Lemma trader_rows_text trs b :
  ∃ b', print (concat (trader_row <$> trs)) (mk_ios true 2 0 b) =
    (concat ((λ tr, row_text tr (show_fixed 2 (tr_pnl tr))) <$> trs), mk_ios true 2 0 b').
Proof.
  revert b. induction trs as [|tr trs IH]; intros b; [by exists b|]. rewrite !fmap_cons. cbn [concat].
  rewrite print_app, trader_row_text. destruct (IH false) as [b' E]. exists b'. unfold between. by rewrite E.
Qed.

(** A value resets the width. *)
Lemma print_last_text its st l : last its = Some (Text l) → ios_width (print its st).2 = O.
Proof.
  revert st. induction its as [|it its IH]; intros st Hl; [done|]. cbn [print].
  destruct (put it st) as [l1 st1] eqn:E. destruct its as [|it' its].
  - simpl in Hl. injection Hl as ->. by injection E as <- <-.
  - specialize (IH st1 Hl). by destruct (print (it' :: its) st1).
Qed.

(** The title of the table of profits and losses, and its last line. *)
Definition table_title : list byte :=
  chars "║          TRADER P&L                         ║" ++ [10] ++
  chars "╠══════════════════════════════════════════════╣" ++ [10].
Definition table_end : list byte := chars "╚══════════════════════════════════════════════╝" ++ [10].

(** What [print_results] prints below that title, from any format state. *)
Lemma print_results_rows r st :
  ∃ head tail, (print (print_results r) st).1 =
    head ++ table_title ++ concat ((λ tr, row_text tr (show_fixed 2 (tr_pnl tr))) <$> r_trader_results r) ++
    table_end ++ tail.
Proof.
  unfold print_results. match goal with |- context [print (?L ++ _) st] => set (items := L) end.
  assert (∃ above, items = above ++
    [str "║          TRADER P&L                         ║"; nl;
     str "╠══════════════════════════════════════════════╣"; nl; fixed; setprecision 2] ∧
    last above = Some nl) as (above & -> & Hlast).
  { exists (take (length items - 6) items). split; [|reflexivity].
    rewrite <-(take_drop (length items - 6) items) at 1. reflexivity. }
  rewrite <-app_assoc, print_app. pose proof (print_last_text above st _ Hlast) as Hw.
  destruct (print above st) as [head [f p w b]]. simpl in Hw. subst w. rewrite print_app.
  cbn [print put str nl ios_width ios_fixed ios_precision ios_left]. rewrite !(pad_none (mk_ios _ _ 0 _)) by done.
  rewrite print_app. destruct (trader_rows_text (r_trader_results r) b) as [b' ->]. rewrite print_app.
  cbn [print put str nl ios_width ios_fixed ios_precision ios_left]. rewrite !(pad_none (mk_ios _ _ 0 _)) by done.
  destruct (print (print_throughput r) _) as [tail st']. exists head, tail.
  unfold table_title, table_end. cbn [fst app]. by rewrite <-!app_assoc, ?app_nil_r.
Qed.

Lemma zip_rows {A B C} (f : A → B → C) (g : A → B) l : zip_with f l (g <$> l) = (λ x, f x (g x)) <$> l.
Proof. induction l as [|x l IH]; [done|]. rewrite !fmap_cons. cbn [zip_with]. by rewrite IH. Qed.

(** C38: profits and losses are printed to the nearest cent.  Whatever is drawn, the output
    of run_simulation, and of the simulation of src/main.cpp, has under the title of its
    last table a row for each trader of the results with the name, the position and the
    amount, and no more.  A finite amount is shown with two digits behind the point, which
    are read back as the number of cents that is at most half a cent from the exact value
    of the double; an amount of whole cents below 2^50, gain or loss, is shown exactly.
    The format is what the program has set: the table before it is printed without
    digits behind the point. *)
Theorem money_to_the_cent program config clocks wall_sec draws :
  (program = run_simulation_main ∧ config = run_simulation_config) ∨
  (program = main_sim_thread ∧ config = main_config) →
  (∀ t, draws_ok (draws t)) →
  ∃ out results head tail amounts,
    program clocks wall_sec draws = Some out ∧ run_config config clocks wall_sec draws = Some results ∧
    text out = head ++ table_title ++ concat (zip_with row_text (r_trader_results results) amounts) ++
               table_end ++ tail ∧
    Forall2 (λ tr amount, money_shown (tr_pnl tr) amount) (r_trader_results results) amounts.
Proof.
  intros Hprog Hd. destruct (run_out_defined config clocks wall_sec draws) as (its & results & Hout & Hrun);
    [by destruct Hprog as [[_ ->]|[_ ->]]; auto|done|].
  destruct (print its ios_new) as [l st] eqn:Ep. destruct (print_results_rows results st) as (head & tail & Hrows).
  exists (its ++ print_results results), results, (l ++ head), tail,
    ((λ tr, show_fixed 2 (tr_pnl tr)) <$> r_trader_results results).
  split; [destruct Hprog as [[-> ->]|[-> ->]]; unfold run_simulation_main, main_sim_thread; by rewrite Hout|].
  split; [done|]. split.
  - unfold text. rewrite print_app, Ep. destruct (print (print_results results) st) as [l2 st2]. cbn [fst] in Hrows |- *.
    by rewrite Hrows, zip_rows, <-app_assoc.
  - apply Forall2_fmap_r, Forall_Forall2_diag, Forall_true. intros tr. apply money_shown_fixed.
Qed.

Lemma money_to_the_cent_witness :
  ∃ out results head tail amounts,
    run_simulation_main sim_clocks (dofZ 1) lively = Some out ∧
    run_config run_simulation_config sim_clocks (dofZ 1) lively = Some results ∧
    text out = head ++ table_title ++ concat (zip_with row_text (r_trader_results results) amounts) ++
               table_end ++ tail ∧
    Forall2 (λ tr amount, money_shown (tr_pnl tr) amount) (r_trader_results results) amounts.
Proof.
  apply (money_to_the_cent run_simulation_main run_simulation_config sim_clocks (dofZ 1) lively);
    [left; split; reflexivity|exact lively_ok].
Defined.

Lemma simulation_output_witness :
  ∃ its results states, run_out run_simulation_config sim_clocks (dofZ 1) lively = Some (its, results) ∧
    run_config run_simulation_config sim_clocks (dofZ 1) lively = Some results ∧
    Forall2 (λ k y, sim_loop "AAPL" sim_clocks (Z.to_nat (k * (10000 / 10) + 1)) 10000 0 lively
                      (Simulation_new (dlit 15000 2)) = Some y) (seqZ 1 9) states ∧
    text its = banner_text run_simulation_config ++
               concat (zip_with (λ k y, progress_text (10 * k) y) (seqZ 1 9) states) ++
               chars "  100% complete" ++ [10] ++ replicate 60 45 ++ [10].
Proof. apply (simulation_output run_simulation_config); [right; reflexivity|exact lively_ok]. Defined.

(** A tenth of the ticks is rounded down: 19 ticks give a line after each of the last 18. *)
Example short_run_lines : due_ticks 19 0 19 = seqZ 1 18 ∧ length (due_ticks 25 0 25) = 12%nat.
Proof. vm_compute. done. Qed.

(** The characters of a line of the table; those of UTF-8 that continue a character do not
    count. *)
Definition columns (l : list byte) : nat := length (filter (λ c, c < 128 ∨ 192 ≤ c) l).

(** The frame of the table is not straight: borders, traders and this notional have 48
    columns, titles and most rows 47, the final price 46 and the return 45. *)
Example table_widths :
  columns <$> take 24 (drop 1 (split_fields 10 (text (print_results shown_results)) [])) =
  [48; 47; 48; 47; 47; 47; 48; 46; 45; 48; 47; 48; 47; 47; 47; 48; 47; 48; 48; 48; 48; 48; 48; 48]%nat.
Proof. vm_compute. reflexivity. Qed.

» **Task**
For every line of the data above that contains "profits", copy that line.

» **Solution to the problem**
(** The title of the table of profits and losses, and its last line. *)
(** C38: profits and losses are printed to the nearest cent.  Whatever is drawn, the output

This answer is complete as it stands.